Reproduce the opening lines of the records exactly, please, stopping after the line that contains "ok x → ok y → precedes".
##### GIVEN DATA
Lemma StronglySorted_lookup {A} (R : relation A) l i j x y :
  StronglySorted R l → i < j → l !! i = Some x → l !! j = Some y → R x y.
Proof.
  intros HS. revert i j. induction HS as [|a l HS IH Hall]; intros i j Hij Hi Hj.
  - done.
  - destruct i as [|i], j as [|j]; simpl in *; try lia.
    + injection Hi as ->. rewrite Forall_forall in Hall.
      apply Hall. by eapply list_elem_of_lookup_2.
    + eapply IH; [|done..]. lia.
Qed.

Lemma StronglySorted_and {A} (R1 R2 : relation A) l :
  StronglySorted R1 l → StronglySorted R2 l →
  StronglySorted (λ x y, R1 x y ∧ R2 x y) l.
Proof.
  induction l as [|a l IH]; intros H1 H2; [constructor|].
  apply StronglySorted_cons in H1 as [F1 H1], H2 as [F2 H2].
  apply StronglySorted_cons. split; [|auto].
  rewrite Forall_forall in *. auto.
Qed.

Lemma StronglySorted_impl {A} (R1 R2 : relation A) l :
  (∀ x y, x ∈ l → y ∈ l → R1 x y → R2 x y) →
  StronglySorted R1 l → StronglySorted R2 l.
Proof.
  induction l as [|a l IH]; intros HR H1; [constructor|].
  apply StronglySorted_cons in H1 as [F1 H1].
  apply StronglySorted_cons. split.
  - rewrite Forall_forall in *. intros y Hy.
    apply HR; [left|right|]; auto.
  - apply IH; [|done]. intros x y Hx Hy. apply HR; by right.
Qed.

Lemma StronglySorted_reverse {A} (R : relation A) l :
  StronglySorted R l → StronglySorted (flip R) (reverse l).
Proof.
  induction 1 as [|a l HS IH Hall]; [constructor|].
  rewrite reverse_cons. apply StronglySorted_app. split_and!.
  - intros x y Hx Hy. apply list_elem_of_singleton in Hy as ->.
    rewrite Forall_forall in Hall. apply Hall. by apply elem_of_reverse.
  - done.
  - repeat constructor.
Qed.

Lemma StronglySorted_take {A} (R : relation A) n l :
  StronglySorted R l → StronglySorted R (take n l).
Proof.
  intros HS. rewrite <-(take_drop n l) in HS.
  by apply StronglySorted_app_1_l in HS.
Qed.

(** The sort is a stable sort as soon as the sign test [order < 0] behaves as
    a strict weak order on the elements at hand ([ok]). [position] records
    where an element stood in the input. *)
Section ArraySortStable.
Context {A : Type} (comparefn : A → A → Z).
Context (ok : A → Prop) (position : A → nat).

Definition precedes (x y : A) : bool := (comparefn x y <? 0)%Z.

Hypothesis precedes_asym : ∀ x y,
  ok x → ok y → precedes x y = true → precedes y x = false.
Hypothesis precedes_trans : ∀ x y z,
  ok x → ok y → ok z →
  precedes x y = true → precedes y z = true → precedes x z = true.
Hypothesis precedes_negtrans : ∀ x y z,
  ok x → ok y → ok z →
  precedes x y = false → precedes y z = false → precedes x z = false.

(** [x] belongs before [y] in the output: it precedes [y], or neither
    precedes the other and [x] came first in the input. *)
Definition before (x y : A) : Prop :=
  precedes x y = true ∨ (precedes y x = false ∧ position x < position y).

Definition inputOrder (x y : A) : Prop := position x < position y.

Lemma before_not_precedes x y : ok x → ok y → before x y → precedes y x = false.
Proof. intros ?? [?|[? _]]; auto. Qed.

Lemma extendRun_ascending previousElement rest run remaining :
  extendRun comparefn false previousElement rest = (run, remaining) →
  ok previousElement → Forall ok rest →
  StronglySorted (λ x y, precedes y x = false) (previousElement :: run).
Proof.
  revert previousElement run remaining.
  induction rest as [|cur rest IH]; intros prev run remaining; simpl.
  - intros [= <- <-] _ _. repeat constructor.
  - destruct (comparefn cur prev <? 0)%Z eqn:Hord.
    + intros [= <- <-] _ _. repeat constructor.
    + destruct (extendRun comparefn false cur rest) as [run' rem'] eqn:E.
      intros [= <- <-] Hprev Hrest.
      apply Forall_cons in Hrest as [Hcur Hrest].
      specialize (IH _ _ _ E Hcur Hrest).
      apply StronglySorted_cons. split; [|done].
      apply Forall_cons. split; [done|].
      apply StronglySorted_cons in IH as [Hall _].
      apply extendRun_app in E as ->.
      apply Forall_app in Hrest as [Hrun _].
      rewrite Forall_forall in *. intros y Hy.
      apply (precedes_negtrans y cur prev); auto.
Qed.

Lemma extendRun_descending previousElement rest run remaining :
  extendRun comparefn true previousElement rest = (run, remaining) →
  ok previousElement → Forall ok rest →
  StronglySorted (λ x y, precedes y x = true) (previousElement :: run).
Proof.
  revert previousElement run remaining.
  induction rest as [|cur rest IH]; intros prev run remaining; simpl.
  - intros [= <- <-] _ _. repeat constructor.
  - destruct (0 <=? comparefn cur prev)%Z eqn:Hord.
    + intros [= <- <-] _ _. repeat constructor.
    + destruct (extendRun comparefn true cur rest) as [run' rem'] eqn:E.
      intros [= <- <-] Hprev Hrest.
      apply Forall_cons in Hrest as [Hcur Hrest].
      specialize (IH _ _ _ E Hcur Hrest).
      assert (precedes cur prev = true) as Hcp.
      { unfold precedes. apply Z.leb_gt in Hord. by apply Z.ltb_lt. }
      apply StronglySorted_cons. split; [|done].
      apply Forall_cons. split; [done|].
      apply StronglySorted_cons in IH as [Hall _].
      apply extendRun_app in E as ->.
      apply Forall_app in Hrest as [Hrun _].
      rewrite Forall_forall in *. intros y Hy.
      apply (precedes_trans y cur prev); auto.
Qed.

Lemma CountAndMakeRun_sorted workArray run remaining :
  CountAndMakeRun comparefn workArray = (run, remaining) →
  Forall ok workArray → StronglySorted inputOrder workArray →
  StronglySorted before run.
Proof.
  destruct workArray as [|lo [|hi rest]]; simpl.
  - intros [= <- <-] _ _. constructor.
  - intros [= <- <-] _ _. repeat constructor.
  - destruct (extendRun comparefn _ hi rest) as [run' rem'] eqn:E.
    intros [= <- <-] Hok Hpos.
    apply Forall_cons in Hok as [Hlo Hok].
    apply Forall_cons in Hok as [Hhi Hok].
    pose proof (extendRun_app _ _ _ _ _ _ E) as Hrest.
    assert (StronglySorted inputOrder (lo :: hi :: run')) as Hpos'.
    { subst rest. change (lo :: hi :: run' ++ rem')
        with ((lo :: hi :: run') ++ rem') in Hpos.
      by apply StronglySorted_app_1_l in Hpos. }
    assert (Forall ok (lo :: hi :: run')) as Hok'.
    { subst rest. apply Forall_app in Hok as [? _]. by repeat constructor. }
    destruct (comparefn hi lo <? 0)%Z eqn:Hord.
    + apply extendRun_descending in E; [|done..].
      assert (StronglySorted (λ x y, precedes y x = true) (lo :: hi :: run')) as HS.
      { apply StronglySorted_cons. split; [|done].
        apply Forall_cons. split; [done|].
        apply StronglySorted_cons in E as [Hall _].
        rewrite Forall_forall in *. intros y Hy.
        apply (precedes_trans y hi lo); try done.
        - apply Hok'. by do 2 right.
        - by apply Hall. }
      apply StronglySorted_reverse in HS.
      eapply StronglySorted_impl; [|exact HS].
      intros x y _ _ Hxy. by left.
    + apply extendRun_ascending in E; [|done..].
      assert (StronglySorted (λ x y, precedes y x = false) (lo :: hi :: run')) as HS.
      { apply StronglySorted_cons. split; [|done].
        apply Forall_cons. split; [done|].
        apply StronglySorted_cons in E as [Hall _].
        rewrite Forall_forall in *. intros y Hy.
        apply (precedes_negtrans y hi lo); try done.
        - apply Hok'. by do 2 right.
        - by apply Hall. }
      eapply StronglySorted_impl; [|exact (StronglySorted_and _ _ _ HS Hpos')].
      intros x y _ _ [Hxy Hp]. by right.
Qed.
##########
EXERCISE OUTPUT |
Lemma StronglySorted_lookup {A} (R : relation A) l i j x y :
  StronglySorted R l → i < j → l !! i = Some x → l !! j = Some y → R x y.
Proof.
  intros HS. revert i j. induction HS as [|a l HS IH Hall]; intros i j Hij Hi Hj.
  - done.
  - destruct i as [|i], j as [|j]; simpl in *; try lia.
    + injection Hi as ->. rewrite Forall_forall in Hall.
      apply Hall. by eapply list_elem_of_lookup_2.
    + eapply IH; [|done..]. lia.
Qed.

Lemma StronglySorted_and {A} (R1 R2 : relation A) l :
  StronglySorted R1 l → StronglySorted R2 l →
  StronglySorted (λ x y, R1 x y ∧ R2 x y) l.
Proof.
  induction l as [|a l IH]; intros H1 H2; [constructor|].
  apply StronglySorted_cons in H1 as [F1 H1], H2 as [F2 H2].
  apply StronglySorted_cons. split; [|auto].
  rewrite Forall_forall in *. auto.
Qed.

Lemma StronglySorted_impl {A} (R1 R2 : relation A) l :
  (∀ x y, x ∈ l → y ∈ l → R1 x y → R2 x y) →
  StronglySorted R1 l → StronglySorted R2 l.
Proof.
  induction l as [|a l IH]; intros HR H1; [constructor|].
  apply StronglySorted_cons in H1 as [F1 H1].
  apply StronglySorted_cons. split.
  - rewrite Forall_forall in *. intros y Hy.
    apply HR; [left|right|]; auto.
  - apply IH; [|done]. intros x y Hx Hy. apply HR; by right.
Qed.

Lemma StronglySorted_reverse {A} (R : relation A) l :
  StronglySorted R l → StronglySorted (flip R) (reverse l).
Proof.
  induction 1 as [|a l HS IH Hall]; [constructor|].
  rewrite reverse_cons. apply StronglySorted_app. split_and!.
  - intros x y Hx Hy. apply list_elem_of_singleton in Hy as ->.
    rewrite Forall_forall in Hall. apply Hall. by apply elem_of_reverse.
  - done.
  - repeat constructor.
Qed.

Lemma StronglySorted_take {A} (R : relation A) n l :
  StronglySorted R l → StronglySorted R (take n l).
Proof.
  intros HS. rewrite <-(take_drop n l) in HS.
  by apply StronglySorted_app_1_l in HS.
Qed.

(** The sort is a stable sort as soon as the sign test [order < 0] behaves as
    a strict weak order on the elements at hand ([ok]). [position] records
    where an element stood in the input. *)
Section ArraySortStable.
Context {A : Type} (comparefn : A → A → Z).
Context (ok : A → Prop) (position : A → nat).

Definition precedes (x y : A) : bool := (comparefn x y <? 0)%Z.

Hypothesis precedes_asym : ∀ x y,
  ok x → ok y → precedes x y = true → precedes y x = false.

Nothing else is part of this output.